At a European parliamentary hearing yesterday, competition commissioner Mario Monti said a deal between the two sides is still possible and no firm decision is as yet in place. "Until the moment that a decision is taken, nothing is impossible," he said.
The folks at Brussels aren't the only ones hoping the antitrust dispute will end with an agreement between the two sides. Last week, Microsoft was thought to have tried to broker a deal with the EC over the media player dispute by offering to include rival software makers' products on a CD to be distributed with new PCs, but the deal didn't go down well with the Commission.

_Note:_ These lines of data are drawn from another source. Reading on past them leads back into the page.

(** The pending timer counts the sends. *)
Definition counts (t : cstring) (s : Z) (n : nat) (fresh : Prop) (pending : option Suspended) : Prop :=
  match pending with
  | Some (SuspendLabel t' _ s' c d) => t' = t /\ s' = s /\ c = Z.of_nat n
      /\ (fresh \/ d = TIME_LAPSE_FOR_RETRY_SEND \/ (1 <= n)%nat /\ d = lapse_after n)
  | Some (SuspendAck _ _ _ _ _) => False
  | None => True
  end.

Lemma counts_next t s n fresh k action : (n <= 21)%nat -> counts t s n fresh (Some action) ->
  ((if label_taken k action then 1 else 0) + n <= 21)%nat
  /\ counts t s ((if label_taken k action then 1 else 0) + n) False (next_timer k action).
Proof.
  intros Hn Hc. destruct action as [t' b s' c d | ]; [| done]. destruct Hc as (-> & -> & -> & _).
  destruct (label_step k t b s (Z.of_nat n) d ltac:(lia)) as [| b' Hl | Hl | b' Hl]; cbn [counts].
  - split; [lia | done].
  - split; [lia |]. split_and!; [done | done | lia | by right; left].
  - split; [unfold RETRANSMIT_LIMIT in Hl; lia | done].
  - unfold RETRANSMIT_LIMIT in Hl. split; [lia |]. split_and!; [done | done | lia |]. right. right.
    split; [lia |]. apply lapse_is. lia.
Qed.

Lemma exchange_counts t s ks : forall n fresh pending, (n <= 21)%nat -> counts t s n fresh pending ->
  let '(n', pending') := exchange ks pending in
  (n' + n <= 21)%nat /\ counts t s (n' + n) (ks = [] /\ fresh) pending'.
Proof.
  induction ks as [|k ks IH]; intros n fresh pending Hn Hc; cbn [exchange].
  { split; [lia |]. destruct pending as [[] |]; cbn in *; naive_solver. }
  destruct pending as [action|]; [| split; [lia | done]].
  destruct (counts_next t s n fresh k action Hn Hc) as [Hn' Hc']. specialize (IH _ False _ Hn' Hc').
  destruct (exchange ks (next_timer k action)) as [n' pending']. destruct IH as [H1 H2].
  split; [lia |]. replace (n' + _)%nat with ((if label_taken k action then 1 else 0) + n' + n)%nat in H2 by lia.
  destruct pending' as [[t' b' s' c' d' | ] |]; cbn [counts] in *; [| done..]. naive_solver.
Qed.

While the bargaining goes on, Monti has said that a date for a final decision has been set. However, the date won't be revealed yet. "I have a fixed date, but it is not public," he said. Estimates for the settlement range from mid-March, when the draft resolution is reviewed by the regulators, to sometime later in May.
According to Reuters, however, the final decision might be down to Microsoft anyway.
Due to the importance placed by the Commission on maintaining the integrity of the software behemoth's intellectual property, it could be the case that the EC lays down the ends and Microsoft decides the means needed to achieve them itself.
Among the possible penalties Microsoft might find itself subject to are a fine, sharing its source code with rival manufacturers or being forced to unbundle its media player from the Windows operating system.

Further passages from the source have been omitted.